Original Jupyter Notebook used for in-class presentation. This is not very tidy but still works and does not require atBatModel.py. This will not be updated any further.

In [None]:
import numpy as np
import pandas as pd
import pybaseball as pyb
#from sklearn import model_selection
from sklearn import linear_model
#from sklearn import metrics
import time

pd.options.mode.chained_assignment = None  # default='warn'
pyb.cache.enable()

In [None]:
def classifyOutcome(series):
    strikeEvents = np.array(["foul_tip", "called_strike", "swinging_strike", "swinging_strike_blocked", "missed_bunt"])
    foulEvents = np.array(["foul", "foul_bunt"])
    ballEvents = np.array(["ball", "blocked_ball"])
    outEvents = np.array(["force_out","field_error","field_out","fielders_choice","fielders_choice_out","grounded_into_double_play","double_play","sac_fly"])

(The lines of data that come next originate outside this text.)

(* ===== verification/CsvExport.v ===== *)
(** * CsvExport: the CSV text [exportCSV] builds

    Models [exportCSV] of [src/src/components/DataGrid/lib/utils.ts] up to
    the [Blob] it hands to [downloadBlob] (the download itself is browser
    I/O and is not modelled):
    - the raw branch: the header is [Object.keys(rawDataSource[0])], each
      row is [Object.values(row)] with [null] printed empty and every comma
      replaced by a space;
    - the formatted branch: the header is the ids of the table's header
      groups, each cell is the static markup the renderer produced for it
      with [/<[^>]*>?/gm] removed; the markup is an input here, since
      rendering belongs to React;
    - the assembly [[header].concat(rows).join('\n')]: [join] prints an
      array element by [Array.prototype.toString], i.e. its own
      [join(',')], recursively, so all header groups land on one line.
    The guard of [DataGrid] ([exportToCSV] without [tableName] throws) is
    [export_guard]. *)

From stdpp Require Import base list strings.
From Stdlib Require Import Ascii ZArith.
From S2P Require Import Prelude JsString JsValue.

Definition comma : ascii := ","%char.
Definition newline : ascii := "010"%char.

(** ** Building the text *)

Section Building.
  Context `{JsHost}.

  (** One raw cell: [value === null ? '' : String(value).replace(/,/g, ' ')]. *)
Definition raw_cell (v : value) : jstr :=
    if strict_eq v VNull then [] else replace_char comma " "%char (to_string v).

Definition raw_row (r : datum) : list jstr := raw_cell <$> object_values r.

  (** [header = [Object.keys(rawDataSource[0])]]: reading the keys of
      [undefined] throws when the data source is empty. *)
Definition raw_header (rawDataSource : list datum) : except (list (list jstr)) :=
    match rawDataSource with
    | r :: _ => Ok [object_keys r]
    | [] => Throw TypeError
    end.

  (** [[header].concat(rows).join('\n')]: the header element is an array of
      arrays and prints as all its strings joined by commas. *)
Definition assemble (header : list (list jstr)) (rows : list (list jstr)) : jstr :=
    join [newline] (join [comma] (join [comma] <$> header) :: (join [comma] <$> rows)).

Definition exportCSV_raw (rawDataSource : list datum) : except jstr :=
    header <- raw_header rawDataSource ;;
    Ok (assemble header (raw_row <$> rawDataSource)).
End Building.

(** [s.replace(/<[^>]*>?/gm, '')]: from each [<], the match runs over every
    character that is not [>] and takes the [>] if there is one. *)
Fixpoint strip_tags_in (s : jstr) : jstr :=
  match s with
  | [] => []
  | c :: s' => if bool_decide (c = ">"%char) then strip_tags s' else strip_tags_in s'
  end
with strip_tags (s : jstr) : jstr :=
  match s with
  | [] => []
  | c :: s' => if bool_decide (c = "<"%char) then strip_tags_in s' else c :: strip_tags s'
  end.

(** The formatted branch, from the header ids and the rendered markup. *)
Definition exportCSV_formatted (headerGroups : list (list jstr))
    (renderedRows : list (list jstr)) : jstr :=
  assemble headerGroups ((fun row : list jstr => strip_tags <$> row) <$> renderedRows).

(** [if (exportToCSV && !tableName) throw new Error(...)] *)
Definition export_guard (exportToCSV : bool) (tableName : value) : except unit :=
  if exportToCSV && negb (truthy tableName)
  then Throw (Error (str "Export to CSV requires table name property"))
  else Ok tt.

(** ** Reading the text back *)

(** What a reader of the file does: lines on newlines, cells on commas. *)
Definition parse_csv (contents : jstr) : list (list jstr) :=
  split comma <$> split newline contents.

(** ** Lemmas *)

Lemma comma_newline : comma <> newline.
Proof. discriminate. Qed.

Section CsvLemmas.
  Context `{JsHost}.

Lemma raw_cell_no_comma v : comma ∉ raw_cell v.
  Proof.
    unfold raw_cell. destruct (strict_eq v VNull); [apply not_elem_of_nil|].
    apply replace_char_not_elem. discriminate.
  Qed.

Lemma raw_cell_no_newline v : newline ∉ to_string v -> newline ∉ raw_cell v.
  Proof.
    unfold raw_cell. intros Hv. destruct (strict_eq v VNull); [apply not_elem_of_nil|].
    intros Hc. apply replace_char_elem_inv in Hc as [Hc|Hc]; [discriminate|done].
  Qed.

Lemma length_raw_row r : length (raw_row r) = length (object_values r).
  Proof. apply length_fmap. Qed.

  (** A line whose cells hold neither separator splits back into them. *)
Lemma split_line cells :
    cells <> [] -> Forall (fun w => comma ∉ w) cells ->
    split comma (join [comma] cells) = cells.
  Proof. apply split_join. Qed.

Lemma line_no_newline cells :
    Forall (fun w => newline ∉ w) cells -> newline ∉ join [comma] cells.
  Proof.
    intros Hc. apply join_not_elem; [|done].
    rewrite list_elem_of_singleton. intros Heq. by apply comma_newline.
  Qed.
End CsvLemmas.

Lemma strip_tags_no_lt s : "<"%char ∉ strip_tags s /\ "<"%char ∉ strip_tags_in s.
Proof.
  induction s as [|c s [IH1 IH2]]; simpl; [split; apply not_elem_of_nil|].
  split; case_bool_decide as Hc; try done.
  rewrite elem_of_cons. intros [Heq|?]; [congruence|]. by apply IH1.
Qed.

(** ** Properties *)

Section CsvTheorems.
  Context `{JsHost}.

  (** C17: the raw CSV reads back: splitting the text on newlines and each
      line on commas gives the keys of the first record, then, for every
      record, its values with [null] empty and commas turned into spaces,
      provided the keys hold no comma or newline, no value prints with a
      newline, and no record is empty. *)
Theorem exportCSV_raw_roundtrip r0 rest :
    object_keys r0 <> [] ->
    Forall (fun k => (comma ∉ k) /\ (newline ∉ k)) (object_keys r0) ->
    Forall (fun r => object_values r <> []) (r0 :: rest) ->
    Forall (fun r => Forall (fun v => newline ∉ to_string v) (object_values r)) (r0 :: rest) ->
    match exportCSV_raw (r0 :: rest) with
    | Ok csv => parse_csv csv = object_keys r0 :: (raw_row <$> r0 :: rest)
    | Throw _ => False
    end.
  Proof.
    intros Hk Hkeys Hne Hnl. unfold exportCSV_raw, raw_header, ebind, assemble, parse_csv.
    change (join [comma] (join [comma] <$> [object_keys r0])) with (join [comma] (object_keys r0)).
    set (rows := raw_row <$> r0 :: rest).
    assert (Hrows : Forall (fun w => newline ∉ w) (join [comma] <$> rows)).
    { apply Forall_fmap, Forall_fmap. eapply Forall_impl; [exact Hnl|].
      intros r Hr. simpl. apply line_no_newline. apply Forall_fmap.
      eapply Forall_impl; [exact Hr|]. intros v. apply raw_cell_no_newline. }
    rewrite split_join.
    - rewrite fmap_cons. f_equal.
      + apply split_line; [done|]. eapply Forall_impl; [exact Hkeys|]. naive_solver.
      + rewrite <- list_fmap_compose. rewrite <- (list_fmap_id rows) at 2.
        apply Forall_fmap_ext_1. subst rows. apply Forall_fmap.
        eapply Forall_impl; [exact Hne|]. intros r Hr. simpl. apply split_line.
        * intros He. apply Hr. apply length_zero_iff_nil.
          rewrite <- length_raw_row, He. done.
        * apply Forall_forall. intros w Hw. apply list_elem_of_fmap in Hw as (v & -> & _).
          apply raw_cell_no_comma.
    - done.
    - constructor; [|exact Hrows]. simpl. apply line_no_newline.
      eapply Forall_impl; [exact Hkeys|]. naive_solver.
  Qed.

  (** C18: the raw export throws a [TypeError] exactly when the data source
      is empty ([Object.keys(rawDataSource[0])] reads the keys of
      [undefined]); the grid's Export button is shown for an empty grid
      too. *)
Theorem exportCSV_raw_error ds :
    exportCSV_raw ds = Throw TypeError <-> ds = [].
  Proof.
    destruct ds as [|r ds]; [done|]. unfold exportCSV_raw, raw_header, ebind.
    split; [discriminate | intros [=]].
  Qed.
End CsvTheorems.

Lemma lines_no_char c rows :
  Forall (Forall (fun w => c ∉ w)) rows -> c <> comma ->
  Forall (fun w => c ∉ w) (join [comma] <$> rows).
Proof.
  intros Hr Hc. apply Forall_fmap. eapply Forall_impl; [exact Hr|].
  intros row Hrow. simpl. apply join_not_elem; [|done].
  by rewrite list_elem_of_singleton.
Qed.

(** C19: the formatted export contains no [<] when the header ids contain
    none: every [<] of the rendered markup starts a match of
    [/<[^>]*>?/gm] and is removed with it. *)
Theorem exportCSV_formatted_no_tags headerGroups renderedRows :
  Forall (Forall (fun h => "<"%char ∉ h)) headerGroups ->
  "<"%char ∉ exportCSV_formatted headerGroups renderedRows.
Proof.
  intros Hh. unfold exportCSV_formatted, assemble.
  apply join_not_elem; [by rewrite list_elem_of_singleton|].
  constructor.
  - apply join_not_elem; [by rewrite list_elem_of_singleton|].
    by apply lines_no_char.
  - apply lines_no_char; [|discriminate].
    apply Forall_fmap, Forall_forall. intros row _. simpl.
    apply Forall_fmap, Forall_forall. intros w _. apply strip_tags_no_lt.
Qed.

(** ** Examples and witnesses *)

Section CsvExamples.
  #[local] Existing Instance sample_host.

Definition note_record (note : jstr) : datum :=
    [(str "id", VNum (Num 1)); (str "note", VStr note)].

  (** Neither branch escapes its separators: a raw value holding a
      newline splits its record over two lines of the file, and a rendered
      cell holding a comma (the formatted branch does not replace commas)
      becomes two cells. *)
Example exportCSV_unescaped_separators :
    (match exportCSV_raw [note_record (str "a" ++ [newline] ++ str "b")] with
     | Ok csv => length (parse_csv csv) = 3
     | Throw _ => False
     end) /\
    parse_csv (exportCSV_formatted [[str "id"; str "amount"]] [[str "1"; str "<b>1,000</b>"]])
      = [[str "id"; str "amount"]; [str "1"; str "1"; str "000"]].
  Proof. split; vm_compute; reflexivity. Qed.

Lemma exportCSV_raw_roundtrip_witness :
    match exportCSV_raw [note_record (str "x,y")] with
    | Ok csv => parse_csv csv = [[str "id"; str "note"]; [str "1"; str "x y"]]
    | Throw _ => False
    end.
  Proof.
    apply (exportCSV_raw_roundtrip (note_record (str "x,y")) []);
      decide_by_eval.
  Defined.

Lemma exportCSV_formatted_no_tags_witness :
    Forall (Forall (fun h => "<"%char ∉ h)) [[str "id"; str "amount"]] /\
    "<"%char ∉ exportCSV_formatted [[str "id"; str "amount"]] [[str "1"; str "<b>1,000</b>"]].
  Proof.
    assert (Hh : Forall (Forall (fun h => "<"%char ∉ h)) [[str "id"; str "amount"]])
      by decide_by_eval.
    split; [exact Hh|]. exact (exportCSV_formatted_no_tags _ _ Hh).
  Defined.
End CsvExamples.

    events = series["events"]
    description = series["description"]

    if np.isin(description, strikeEvents):
        return "K"
    elif np.isin(description, ballEvents):
        return "B"
    elif np.isin(description, foulEvents):
        return "F"
    elif np.isin(events, outEvents):
        return "FO"
    elif events == "hit_by_pitch":
        return "HBP"
    elif events == "single":
        return "1B"
    elif events == "double":
        return "2B"
    # elif events == "triple":
    #     return "3B"
    elif events == "home_run":
        return "HR"

def processData(df):
    df = df[["pitch_type","events","description","release_speed","release_spin_rate","balls","strikes","pfx_x","pfx_z","plate_x","plate_z","vx0","vy0","vz0"]]
    #df = reduceData(df)
    outcomes = df.apply(classifyOutcome, axis=1)
    df["Outcome"] = outcomes
    df = df.drop(["events", "description"], axis=1)
    df = df.dropna()
    
    return df

dataFeatures = np.array(["release_speed","release_spin_rate","pfx_x","pfx_z","plate_x","plate_z","vx0","vy0","vz0"])

In [None]:
def getCountData(df, count):
    return df[(df.balls == count[0]) & (df.strikes == count[1])]

In [None]:
def trainModel(pitchData):

    X = pitchData[dataFeatures].values
    y = pitchData["Outcome"].values

    #X_train, X_test, y_train, y_test = model_selection.train_test_split(X, y, test_size= 0.2, random_state = 1)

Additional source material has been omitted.